E-Book, Deutsch, 120 Seiten
Brandhorst / Petersen / Hanke Internetsucht: Eltern stärken!
1. Auflage 2025
ISBN: 978-3-17-039474-2
Verlag: Kohlhammer
Format: EPUB
Kopierschutz: 6 - ePub Watermark
Ein manualisiertes Gruppentraining
E-Book, Deutsch, 120 Seiten
ISBN: 978-3-17-039474-2
Verlag: Kohlhammer
Format: EPUB
Kopierschutz: 6 - ePub Watermark
Dr. rer. nat. Dipl.-Psych. Isabel Brandhorst ist Psychotherapeutin und Leiterin der Forschungsgruppe Internetnutzungsstörungen am Universitätsklinikum Tübingen (UKT). Dr. phil. Dipl.-Psych. Kay Petersen ist Psychotherapeut und wissenschaftlicher Projektleiter für Studien der Sektion Suchtmedizin und Suchtforschung am UKT. Dipl.-Psych. Sara Hanke ist Mitarbeiterin der Sektion Suchtmedizin und Suchtforschung mit Schwerpunkt auf Internetnutzungsstörungen am UKT. Dr. med. Gottfried Maria Barth ist Stellvertretender Ärztlicher Direktor der Kinder- und Jugendpsychiatrie am UKT. Prof. Dr. med. Anil Batra ist Stellvertretender Ärztlicher Direktor der Klinik für Psychiatrie und Psychotherapie im Erwachsenenalter und Leiter der Sektion Suchtmedizin und Suchtforschung am UKT.
Weitere Infos & Material
2 Das ISES! Gruppentraining
2.1 Vorbereitung
2.1.1 Struktur des Trainings
Das ISES! Gruppentraining besteht aus sechs Einheiten. Jede Einheit dauert ca. 1,5 Stunden. Es ist für eine geschlossene Gruppe konzipiert. Das bedeutet, dass eine feste Gruppe die sechs Einheiten durchläuft und kein Quereinstieg mitten im Training geplant ist.
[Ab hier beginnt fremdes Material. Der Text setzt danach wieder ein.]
(* ===== verification/StateEquiv.v ===== *)
(** World states up to the layout of their stores.

    The flush loop visits the cache in the order of a hash map, so two nodes
    that did the same have stores that answer the same and need not be equal.
    [≡] relates states that no read can tell apart; the operations of the block
    executor respect it, and a flush forgets the order it was done in. *)
From S2P Require Import Prelude Types State StateLemmas StateProps.

Section StateEquiv.
Context {V : Vsdb} {VO : VsdbOk} {R : Revm} {RI : RevmInit} {RO : RevmOk}.

(** ** Equivalences *)

(** Stores that answer every key the code ever asks for alike. *)
Record store_equiv (d1 d2 : VsdbStateDb) : Prop := {
  se_accounts a : is_address a →
    mapx_get (accounts d1) (address_as_slice a) = mapx_get (accounts d2) (address_as_slice a);
  se_contracts h : is_u256 h →
    mapx_get (contracts d1) (b256_as_slice h) = mapx_get (contracts d2) (b256_as_slice h);
  se_storage a s : is_address a → is_u256 s →
    mapx_get (storage d1) (storage_key a s) = mapx_get (storage d2) (storage_key a s);
  se_hashes n : mapx_get (block_hashes_db d1) (to_be_bytes 8 n) = mapx_get (block_hashes_db d2) (to_be_bytes 8 n);
}.
#[export] Instance vsdb_equiv : Equiv VsdbStateDb := store_equiv.

Record cachedb_equiv (d1 d2 : CacheDB) : Prop := {
  ce_accounts : cache_accounts d1 = cache_accounts d2;
  ce_rest : cache_rest d1 = cache_rest d2;
  ce_store : cache_db d1 ≡ cache_db d2;
}.
#[export] Instance db_equiv : Equiv CacheDB := cachedb_equiv.

Record evm_state_equiv (s1 s2 : EvmState) : Prop := {
  st_db : db s1 ≡ db s2;
  st_trie : mpt_content (state_trie s1) = mpt_content (state_trie s2);
  st_cfg : st_config s1 = st_config s2;
  st_hashes : block_hashes s1 = block_hashes s2;
}.
#[export] Instance state_equiv : Equiv EvmState := evm_state_equiv.

#[export] Instance vsdb_equivalence : Equivalence (≡@{VsdbStateDb}).
Proof.
  split.
  - by intros d; split.
  - intros d1 d2 []; split; intros; symmetry; auto.
  - intros d1 d2 d3 [A1 C1 S1 H1] [A2 C2 S2 H2]. split; intros.
    + by rewrite A1, A2.
    + by rewrite C1, C2.
    + by rewrite S1, S2.
    + by rewrite H1, H2.
Qed.
#[export] Instance db_equivalence : Equivalence (≡@{CacheDB}).
Proof.
  split.
  - by intros d; split.
  - intros d1 d2 []; by split.
  - intros d1 d2 d3 [] []; split; etransitivity; eauto.
Qed.
#[export] Instance state_equivalence : Equivalence (≡@{EvmState}).
Proof.
  split.
  - by intros d; split.
  - intros d1 d2 []; by split.
  - intros d1 d2 d3 [] []; split; etransitivity; eauto.
Qed.

(** ** Reads *)

Lemma b256_as_slice_wrap h : b256_as_slice h = b256_as_slice (wrap 256 h).
Proof.
  unfold b256_as_slice. rewrite <- (to_from_be_bytes (to_be_bytes 32 h)), length_to_be_bytes at 1. by rewrite from_to_be_bytes.
Qed.

Section Reads.
Context (s1 s2 : EvmState) (Hs : s1 ≡ s2) (a : Address) (Ha : is_address a).

Lemma get_nonce_equiv : get_nonce s1 a = get_nonce s2 a.
Proof.
  destruct Hs as [[Ec _ Es] _ _ _]. unfold get_nonce, vsdb_get_nonce. by rewrite Ec, (se_accounts _ _ Es).
Qed.
Lemma get_balance_equiv : get_balance s1 a = get_balance s2 a.
Proof.
  destruct Hs as [[Ec _ Es] _ _ _]. unfold get_balance, vsdb_get_balance. by rewrite Ec, (se_accounts _ _ Es).
Qed.
Lemma get_storage_equiv slot : is_u256 slot → get_storage s1 a slot = get_storage s2 a slot.
Proof.
  intros Hslot. destruct Hs as [[Ec _ Es] _ _ _]. unfold get_storage, vsdb_get_storage.
  by rewrite Ec, (se_storage _ _ Es).
Qed.
Lemma get_code_equiv : get_code s1 a = get_code s2 a.
Proof.
  destruct Hs as [[Ec _ Es] _ _ _]. unfold get_code, vsdb_get_code. rewrite Ec, (se_accounts _ _ Es) by done.
  destruct (_ ≫= _); [done|]. destruct (mapx_get (accounts _) _) as [st|]; [|done]. destruct (negb _); [|done].
  rewrite (b256_as_slice_wrap (from_be_bytes _)), (se_contracts _ _ Es); [done|by apply wrap_range].
Qed.
End Reads.

(** ** Writes outside the flush *)

Lemma with_db_equiv s1 s2 d1 d2 : s1 ≡ s2 → d1 ≡ d2 → with_db s1 d1 (state_trie s1) ≡ with_db s2 d2 (state_trie s2).
Proof. intros [] Hd. by split. Qed.

#[export] Instance insert_block_hash_proper : Proper ((≡) ==> (=) ==> (=) ==> (≡)) insert_block_hash.
Proof.
  intros d1 d2 [Ea Ec Es Eh] n ? <- h ? <-. split; cbn [insert_block_hash accounts contracts storage block_hashes_db]; try done.
  intros k. rewrite !mapx_get_insert. by case_decide.
Qed.

#[export] Instance record_block_hash_proper : Proper ((≡) ==> (=) ==> (=) ==> (≡)) record_block_hash.
Proof.
  intros s1 s2 [[Ec Er Es] Et Ecfg Eh] n ? <- h ? <-. unfold record_block_hash. rewrite Eh.
  split; [split|..]; try done. cbn [db cache_db]. by rewrite Es.
Qed.

Lemma state_root_equiv s1 s2 : s1 ≡ s2 → (state_root s1).1 ≡ (state_root s2).1 ∧ (state_root s1).2 = (state_root s2).2.
Proof.
  intros Hs. pose proof (state_root_content s1 s2 (st_trie _ _ Hs)) as Er. destruct Hs as [Hd Ht Hc Hh].
  pose proof (mpt_content_root (state_trie s1)) as E1. pose proof (mpt_content_root (state_trie s2)) as E2.
  unfold state_root in *. destruct (mpt_root_hash (state_trie s1)), (mpt_root_hash (state_trie s2)). simpl in *.
  split; [|done]. split; [done| |done..]. simpl. congruence.
Qed.

(** ** The flush *)

(** Account [i] carries the code with hash [h]. *)
Definition carries (h : B256) (i : AccountInfo) : Prop :=
  ∃ c, info_code i = Some c ∧ bytes_slice c ≠ [] ∧ info_code_hash i = h.

#[export] Instance carries_dec h i : Decision (carries h i).
Proof.
  destruct (info_code i) as [c|] eqn:E; [|right; by intros (c & E' & _); rewrite E in E'].
  destruct (decide (bytes_slice c ≠ [] ∧ info_code_hash i = h)) as [[? ?]|Hd]; [left; by exists c|right].
  intros (c' & E' & ? & ?). rewrite E in E'. injection E' as <-. by destruct Hd.
Defined.

Lemma insert_account_carried codes d addr i h :
  info_code_ok codes i → is_u256 h →
  (carries h i → mapx_get (contracts (insert_account d addr i)) (b256_as_slice h) = Some (codes h)) ∧
  (¬ carries h i → mapx_get (contracts (insert_account d addr i)) (b256_as_slice h) = mapx_get (contracts d) (b256_as_slice h)).
Proof.
  intros [Hh Hc] Hu. rewrite insert_account_contracts. split.
  - intros (c & E & Hne & <-). rewrite E, decide_True by done. by rewrite (Hc c E).
  - intros Hn. destruct (info_code i) as [c|] eqn:E; [|done]. rewrite decide_False; [done|].
    intros [Hne Eh]. apply b256_as_slice_inj in Eh; [|done..]. apply Hn. by exists c.
Qed.

(** The code of a hash after the loop: that of an account that carries it, or
    what was there. *)
Lemma write_all_code codes (l : list (Z * (AccountInfo * list (Z * Z)))) acc h :
  Forall (λ e, info_code_ok codes e.2.1) l → is_u256 h →
  (Exists (λ e, carries h e.2.1) l → mapx_get (contracts (write_all l acc).1) (b256_as_slice h) = Some (codes h)) ∧
  (¬ Exists (λ e, carries h e.2.1) l →
   mapx_get (contracts (write_all l acc).1) (b256_as_slice h) = mapx_get (contracts acc.1) (b256_as_slice h)).
Proof.
  intros Hl Hu. revert acc. induction Hl as [|e l He Hl IH]; intros acc; unfold write_all; cbn [fold_left].
  { split; [by intros ?%Exists_nil|done]. }
  destruct (IH (write_account acc e)) as [IHy IHn]. unfold write_all in IHy, IHn.
  destruct (insert_account_carried codes acc.1 e.1 e.2.1 h He Hu) as [Hy Hn].
  rewrite write_account_contracts in IHn. rewrite Exists_cons.
  destruct (decide (Exists (λ e, carries h e.2.1) l)) as [Hex|Hnex].
  - split; [intros _; by apply IHy|tauto].
  - rewrite (IHn Hnex). split; [intros [?|?]; [by apply Hy|done]|]. intros Hne. apply Hn. tauto.
Qed.

Lemma write_all_contracts_other (l : list (Z * (AccountInfo * list (Z * Z)))) acc k :
  Forall (λ e, b256_as_slice (info_code_hash e.2.1) ≠ k) l →
  mapx_get (contracts (write_all l acc).1) k = mapx_get (contracts acc.1) k.
Proof.
  intros Hl. revert acc. induction Hl as [|e l He Hl IH]; intros acc; unfold write_all in *; cbn [fold_left]; [done|].
  rewrite IH, write_account_contracts, insert_account_contracts. destruct (info_code e.2.1); [|done].
  by rewrite decide_False by naive_solver.
Qed.

Lemma write_all_hashes (l : list (Z * (AccountInfo * list (Z * Z)))) acc :
  block_hashes_db (write_all l acc).1 = block_hashes_db acc.1.
Proof.
  unfold write_all. revert acc. induction l as [|e l IH]; intros acc; [done|]. cbn [fold_left]. rewrite IH.
  unfold write_account. simpl. rewrite (proj2 (proj2 (write_slots_rest _ _ _))). by apply insert_account_storage.
Qed.

(** Cached accounts carry code that their hash is the hash of. *)
Definition codes_ok (codes : B256 → list byte) (m : gmap Z DbAccount) : Prop :=
  map_Forall (λ _ acc, info_code_ok codes (acc_info acc)) m.

Section FlushOrder.
Context (it1 it2 : gmap Z Z → list (Z * Z)) (M : gmap Z DbAccount) (l1 l2 : list (Z * DbAccount)).
Context (Hi1 : ∀ m, it1 m ≡ₚ map_to_list m) (Hi2 : ∀ m, it2 m ≡ₚ map_to_list m).
Context (Hl1 : l1 ≡ₚ map_to_list M) (Hl2 : l2 ≡ₚ map_to_list M) (Hwf : cache_wf M).
Context (codes : B256 → list byte) (Hcodes : codes_ok codes M).
Context (d1 d2 : VsdbStateDb) (t1 t2 : MptCalc) (Hd : d1 ≡ d2) (Ht : mpt_content t1 = mpt_content t2).

Notation w1 := (write_all (entries acc_info acc_storage it1 l1) (d1, t1)).
Notation w2 := (write_all (entries acc_info acc_storage it2 l2) (d2, t2)).

Lemma carried_in_map it l h :
  l ≡ₚ map_to_list M →
  Exists (λ e, carries h e.2.1) (entries acc_info acc_storage it l) ↔ ∃ a acc, M !! a = Some acc ∧ carries h (acc_info acc).
Proof.
  intros Hl. rewrite Exists_exists. split.
  - intros ([a [i slots]] & (x & Hx & -> & _)%(elem_of_entries acc_info acc_storage it M l Hl) & Hc). by exists a, x.
  - intros (a & x & Hx & Hc). exists (a, (acc_info x, it (acc_storage x))). split; [|done].
    apply (elem_of_entries acc_info acc_storage it M l Hl). by exists x.
Qed.

Lemma entries_codes it l : l ≡ₚ map_to_list M → Forall (λ e, info_code_ok codes e.2.1) (entries acc_info acc_storage it l).
Proof.
  intros Hl. apply Forall_forall. intros [a [i slots]] (x & Hx & -> & _)%(elem_of_entries acc_info acc_storage it M l Hl).
  by apply (Hcodes a x).
Qed.

(** Two loops over the same cache, in any two orders, on equivalent stores. *)
Lemma write_all_equiv : w1.1 ≡ w2.1 ∧ mpt_content w1.2 = mpt_content w2.2.
Proof.
  pose proof (cache_wf_entries _ Hwf) as He. destruct Hd as [Ea Ec Es Eh]. split; [split|].
  - intros a Ha. rewrite (proj1 (write_map_lookup acc_info acc_storage it1 Hi1 M l1 Hl1 He (d1, t1) a Ha)),
      (proj1 (write_map_lookup acc_info acc_storage it2 Hi2 M l2 Hl2 He (d2, t2) a Ha)). by destruct (M !! a); [|apply Ea].
  - intros h Hh. destruct (write_all_code codes _ (d1, t1) h (entries_codes it1 l1 Hl1) Hh) as [Hy1 Hn1].
    destruct (write_all_code codes _ (d2, t2) h (entries_codes it2 l2 Hl2) Hh) as [Hy2 Hn2].
    rewrite (carried_in_map it1 l1 h Hl1) in Hy1, Hn1. rewrite (carried_in_map it2 l2 h Hl2) in Hy2, Hn2.
    destruct (decide (Exists (λ e, carries h e.2.1) (entries acc_info acc_storage it1 l1))) as [Hx|Hx];
      rewrite (carried_in_map it1 l1 h Hl1) in Hx; [by rewrite Hy1, Hy2|]. rewrite Hn1, Hn2 by done. by apply Ec.
  - intros a slot Ha Hs. rewrite (write_map_storage acc_info acc_storage it1 Hi1 M l1 Hl1 He (d1, t1) a slot Ha Hs),
      (write_map_storage acc_info acc_storage it2 Hi2 M l2 Hl2 He (d2, t2) a slot Ha Hs).
    destruct (x ← M !! a; acc_storage x !! slot); [done|]. by apply Es.
  - intros n. rewrite !write_all_hashes. apply Eh.
  - apply map_eq. intros k. destruct (slice_of_map M k) as [(a & x & Hx & ->)|Hk].
    + destruct (He a x Hx) as [Ha _].
      rewrite (proj2 (write_map_lookup acc_info acc_storage it1 Hi1 M l1 Hl1 He (d1, t1) a Ha)),
        (proj2 (write_map_lookup acc_info acc_storage it2 Hi2 M l2 Hl2 He (d2, t2) a Ha)). by rewrite Hx.
    + rewrite (write_map_other acc_info acc_storage it1 M l1 Hl1 (d1, t1) k Hk),
        (write_map_other acc_info acc_storage it2 M l2 Hl2 (d2, t2) k Hk). cbn [snd]. by rewrite Ht.
Qed.
End FlushOrder.

(** A flush on equivalent states, in any two iteration orders, leaves
    equivalent states. *)
Lemma flush_equiv (IA1 IA2 : HashIter Z DbAccount) (IS1 IS2 : HashIter Z Z) codes s1 s2 :
  s1 ≡ s2 → cache_wf (cache_accounts (db s1)) → codes_ok codes (cache_accounts (db s1)) →
  @flush_cache_to_vsdb _ _ IA1 IS1 s1 ≡ @flush_cache_to_vsdb _ _ IA2 IS2 s2.
Proof.
  intros [[Ec Er Es] Et Ecfg Eh] Hwf Hcodes. unfold flush_cache_to_vsdb. rewrite !fold_flush_account, <- Ec.
  destruct (write_all_equiv _ _ (cache_accounts (db s1)) _ _ (@hash_iter_perm _ _ _ _ IS1) (@hash_iter_perm _ _ _ _ IS2)
    (@hash_iter_perm _ _ _ _ IA1 _) (@hash_iter_perm _ _ _ _ IA2 _) Hwf codes Hcodes _ _ (state_trie s1) (state_trie s2) Es Et) as [Ew Em].
  destruct (write_all _ _) as [w1 m1], (write_all _ _) as [w2 m2]. simpl in *. split; [split|..]; done.
Qed.
End StateEquiv.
An einer Trainingsgruppe können vier bis acht Familien bzw. Elternpaare, also vier bis 16 Elternteile teilnehmen. Die Erfahrung zeigt, dass die ideale Gruppengröße aus sechs Familien besteht. Wenn eine Gruppe mit vier Familien gestartet wird, reduziert sich der gemeinsame Austausch stark, sobald einzelne Familien nicht an allen Trainingsterminen teilnehmen können. Bei Gruppen, die aus acht oder mehr Familien bestehen, ist oft der zeitliche Rahmen sehr eng, sodass persönliche Schilderungen zu kurz kommen.
Wir empfehlen, dass beide Elternteile am Training teilnehmen. Ist dies nicht möglich, so können auch einzelne Elternteile oder die Eltern abwechselnd am Training teilnehmen. Eine abwechselnde Teilnahme der Eltern ist sowohl für den Beziehungsaufbau in der Gruppe als auch für die betreffende Familie jedoch oft schwierig, da zuhause eine gute Übergabe gelingen muss, um den Anschluss nicht zu verlieren.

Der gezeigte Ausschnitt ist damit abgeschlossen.